We hold governments, corporations, institutions and INGOs accountable for their actions in the same way that citizens are – with real consequences when they transgress. A world where they pay tax; where toxic waste and pollution is condemned and punished by the full extent of the law, and businesses are responsible for their disasters and their emissions – wherever they are produced.


To explore a world Beyond Mining and Extractivism, we explore direct action, advocacy, alliances, movement building, solidarity and global justice.

We refocus laws on the planet as a whole – not only the human element.

We remind governments that their constitutional requirements are to serve and protect the people, not corporations.

We campaign on legal strategies, investors and financiers, engage shareholders and become Earth Protectors.

We call on the IMF, World Bank and other International Financial Institutions (IFI) to realise the value in Debt for Nature swaps towards cancelling all debt in the Global South.

We support and employ local communities and Indigenous Peoples as leaders, Earth Guardians, rangers, citizen scientists, guides and teachers.

We recognise that Indigenous Peoples have always lived in harmony with the earth, and we amplify their voices in calling for change.


We can’t exit extractivism with more extraction.

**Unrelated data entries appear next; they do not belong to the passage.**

(* ===== verification/Util.v ===== *)
(** Helpers of [lib/util.h] and [lib/debug.h] that need no object memory:
    alignment, the try-lock word, pointer sets, request names, statistics and
    the intrusive circular list. *)
From S2P Require Import Types.
From stdpp Require Import strings.
#[local] Open Scope Z_scope.

(** * Alignment *)

Definition align_uint_to_cacheline (unum : Z) : Z :=
  Z.land (u32 (unum + u32 (Z.lnot TS_CACHE_LINE_MASK))) (u32 TS_CACHE_LINE_MASK).

Definition align_ptr_to_cacheline (p : Z) : Z :=
  Z.land (u64 (p + lnot64 TS_CACHE_LINE_MASK)) (u64 TS_CACHE_LINE_MASK).

Definition is_ptr_cacheline_aligned (p : Z) : bool :=
  Z.land p (lnot64 TS_CACHE_LINE_MASK) =? 0.

Definition align_size_t_to_pmem_page (sz : Z) : Z :=
  Z.land (u64 (sz + lnot64 TS_PMEM_PAGE_MASK)) (u64 TS_PMEM_PAGE_MASK).

(** * Try-lock word *)

(** [try_lock]: (result, new value of the word) *)
Definition try_lock (lock : Z) : bool * Z :=
  if lock =? 0 then (true, 1) else (false, lock).
Definition unlock (lock : Z) : Z := 0.

(** * Pointer sets *)

Definition ENOMEM : Z := 12.

(** [ok] tells whether the allocator call of the operation succeeds *)
Definition ptrset_init (ok : bool) : Z * ts_ptr_set :=
  if ok then (0, mk_ptr_set 0 TS_INIT_PTR_SET_SIZE
                   (Some (replicate (Z.to_nat TS_INIT_PTR_SET_SIZE) None)))
  else (ENOMEM, mk_ptr_set 0 TS_INIT_PTR_SET_SIZE None).

Definition ptrset_deinit (ps : ts_ptr_set) : ts_ptr_set := ps <| ptrs := None |>.

Definition ptrset_expand (ok : bool) (ps : ts_ptr_set) : Z * ts_ptr_set :=
  let new_num := u32 (num_max_ptrs ps + TS_INIT_PTR_SET_SIZE) in
  if ok then
    let old := default [] (ptrs ps) in
    let n := Z.to_nat new_num in
    (0, ps <| num_max_ptrs := new_num |>
           <| ptrs := Some (take n (old ++ replicate (n - length old) None)) |>)
  else (ENOMEM, ps).

(** [for (i = 0; i < num_ptrs; ++i) if (ptrs[i] == p_act) return 1;] *)
Fixpoint ptrset_find (slots : list (option Z)) (n : nat) (p_act : Z) : bool :=
  match n, slots with
  | S n', Some q :: slots' => if q =? p_act then true else ptrset_find slots' n' p_act
  | S n', None :: slots' => ptrset_find slots' n' p_act
  | _, _ => false
  end.
Definition ptrset_is_member (ps : ts_ptr_set) (p_act : Z) : bool :=
  ptrset_find (default [] (ptrs ps)) (Z.to_nat (num_ptrs ps)) p_act.

Definition ptrset_reset (ps : ts_ptr_set) : ts_ptr_set := ps <| num_ptrs := 0 |>.

(** [ptrs[i] = p]: outside the array this is undefined behaviour *)
Definition ptrset_store (ps : ts_ptr_set) (i p : Z) : res ts_ptr_set :=
  match ptrs ps with
  | Some slots =>
      if (0 <=? i) && (i <? Z.of_nat (length slots)) then
        Ok (ps <| ptrs := Some (<[Z.to_nat i := Some p]> slots) |>)
      else Fault UB
  | None => Fault UB
  end.

(** [ptrs[i]]: outside the array, or a slot never written, undefined *)
Definition ptrset_load (ps : ts_ptr_set) (i : Z) : res Z :=
  match ptrs ps with
  | Some slots =>
      if 0 <=? i then
        match slots !! Z.to_nat i with Some (Some p) => Ok p | _ => Fault UB end
      else Fault UB
  | None => Fault UB
  end.

Definition ptrset_push (ok : bool) (ps : ts_ptr_set) (p : Z) : res (Z * ts_ptr_set) :=
  let '(ret, ps1) :=
    if num_max_ptrs ps <=? num_ptrs ps then ptrset_expand ok ps else (0, ps) in
  if negb (ret =? 0) then Ok (ret, ps1)
  else
    match ptrset_store ps1 (num_ptrs ps1) p with
    | Ok ps2 => Ok (0, ps2 <| num_ptrs := u32 (num_ptrs ps1 + 1) |>)
    | Fault e => Fault e
    end.

(** [return ptrset->ptrs[ptrset->num_ptrs--];], or NULL when empty *)
Definition ptrset_pop (ps : ts_ptr_set) : res (Z * ts_ptr_set) :=
  if 0 <? num_ptrs ps then
    match ptrset_load ps (num_ptrs ps) with
    | Ok p => Ok (p, ps <| num_ptrs := u32 (num_ptrs ps - 1) |>)
    | Fault e => Fault e
    end
  else Ok (NULL, ps).

(** * Names of requests *)

Definition req2str (req : Z) : string :=
  if req =? RECLAIM_TVLOG_BEST_EFFORT then "RECLAIM_TVLOG_BEST_EFFORT"
  else if req =? RECLAIM_TVLOG_CKPT then "RECLAIM_TVLOG_CKPT"
  else if req =? RECLAIM_CKPTLOG_BEST_EFFORT then "RECLAIM_CKPTLOG_BEST_EFFORT"
  else if req =? RECLAIM_CKPTLOG_WRITEBACK then "RECLAIM_CKPTLOG_WRITEBACK"
  else if req =? RECLAIM_CKPTLOG_WRITEBACK_ALL then "RECLAIM_CKPTLOG_WRITEBACK_ALL"
  else "".

(** * Statistics ([debug.h]) *)

Definition stat_reset (s : ts_stat) : ts_stat := fun _ => 0.
Definition stat_set (s : ts_stat) (n : stat_name) (v : Z) : ts_stat :=
  fun n' => if decide (n' = n) then v else s n'.
Definition stat_inc (s : ts_stat) (n : stat_name) : ts_stat := stat_set s n (u64 (s n + 1)).
Definition stat_acc (s : ts_stat) (n : stat_name) (v : Z) : ts_stat :=
  stat_set s n (u64 (s n + v)).
Definition stat_asgn (s : ts_stat) (n : stat_name) (v : Z) : ts_stat := stat_set s n v.
Definition stat_max (s : ts_stat) (n : stat_name) (v : Z) : ts_stat :=
  if s n <? v then stat_set s n v else s.
Definition stat_atomic_merge (tgt src : ts_stat) : ts_stat :=
  fun n => u64 (tgt n + src n).

(** * Intrusive circular lists *)

(** [ts_list_t], reached by the address of the node *)
Record ts_list := mk_list { l_next : Z; l_prev : Z }.
#[export] Instance eta_list : Eta ts_list := fun r => mk_list (l_next r) (l_prev r).

Abbreviation links := (gmap Z ts_list).

Definition node_next (a : Z) : M links Z :=
  fun m => match m !! a with Some n => Ok (l_next n, m) | None => Fault UB end.
Definition node_prev (a : Z) : M links Z :=
  fun m => match m !! a with Some n => Ok (l_prev n, m) | None => Fault UB end.
Definition set_next (a v : Z) : M links unit :=
  fun m => match m !! a with
           | Some n => Ok (tt, <[a := n <| l_next := v |>]> m) | None => Fault UB end.
Definition set_prev (a v : Z) : M links unit :=
  fun m => match m !! a with
           | Some n => Ok (tt, <[a := n <| l_prev := v |>]> m) | None => Fault UB end.

Definition init_ts_list (list : Z) : M links unit :=
  modify (fun m => <[list := mk_list list list]> m).

Definition ts_list_add (_new head : Z) : M links unit :=
  let* h_next := node_next head in
  set_prev h_next _new ;;;
  let* h_next' := node_next head in
  set_next _new h_next' ;;;
  set_prev _new head ;;;
  set_next head _new.

Definition ts_list_del (entry : Z) : M links unit :=
  let* n := node_next entry in
  let* p := node_prev entry in
  set_prev n p ;;;
  let* p' := node_prev entry in
  let* n' := node_next entry in
  set_next p' n'.

Definition ts_list_empty (head : Z) : M links bool :=
  let* n := node_next head in
  if negb (n =? head) then ret false
  else let* p := node_prev head in ret (p =? head).

Definition ts_list_rotate_left (head : Z) : M links unit :=
  let* e := ts_list_empty head in
  if negb e then
    let* first := node_next head in
    ts_list_del first ;;;
    let* hp := node_prev head in
    ts_list_add first hp
  else ret tt.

However, we can drive just(ice) transition processes that free us from the ties of extractivism without risking life and the environment, whatever the reason. 

We recognise that renewables and a ‘green’ transition without systemic and behavioural change will only continue to increase extractivism and its adverse impacts on people and planet.

We recognise that climate justice is only one arm of a transition to a more equal and just world.

We examine and call out greenwashing and political tokenism. 

We understand that creating a just and equal world means letting go of business as usual in exploring new paths and alternative strategies beyond capitalism and neo-liberalism with concrete solutions that centre Indigenous Peoples and frontline communities from around the globe.

We know that when innovation is linked to decolonised thought, true creativity will occur.

We are excited about a future where we can reuse our waste, utilise the best of what technology has to offer and live in harmony with the planet.


Cajamarca Colombia

Colombia – where the community of Cajamarca stopped a gold mine through popular democracy, triggering a national movement and new initiatives to strengthen their regenerative local economy. Spanish version available here.


Frojám, Galiza, Spain 

Spain – where the villagers of Froxán, Galicia, are re-planting forests and asserting their commons-based forms of land and water care in response to the threat of tungsten mining. Spanish version available

Emblematic case Mynamar


Salween Peace Park, Myanmar

Myanmar – where the indigenous Karen People have declared the Salween Peace Park as a space to practice their Earth-centred culture and as a strategy to block the intertwined threats of mega-hydro and mining.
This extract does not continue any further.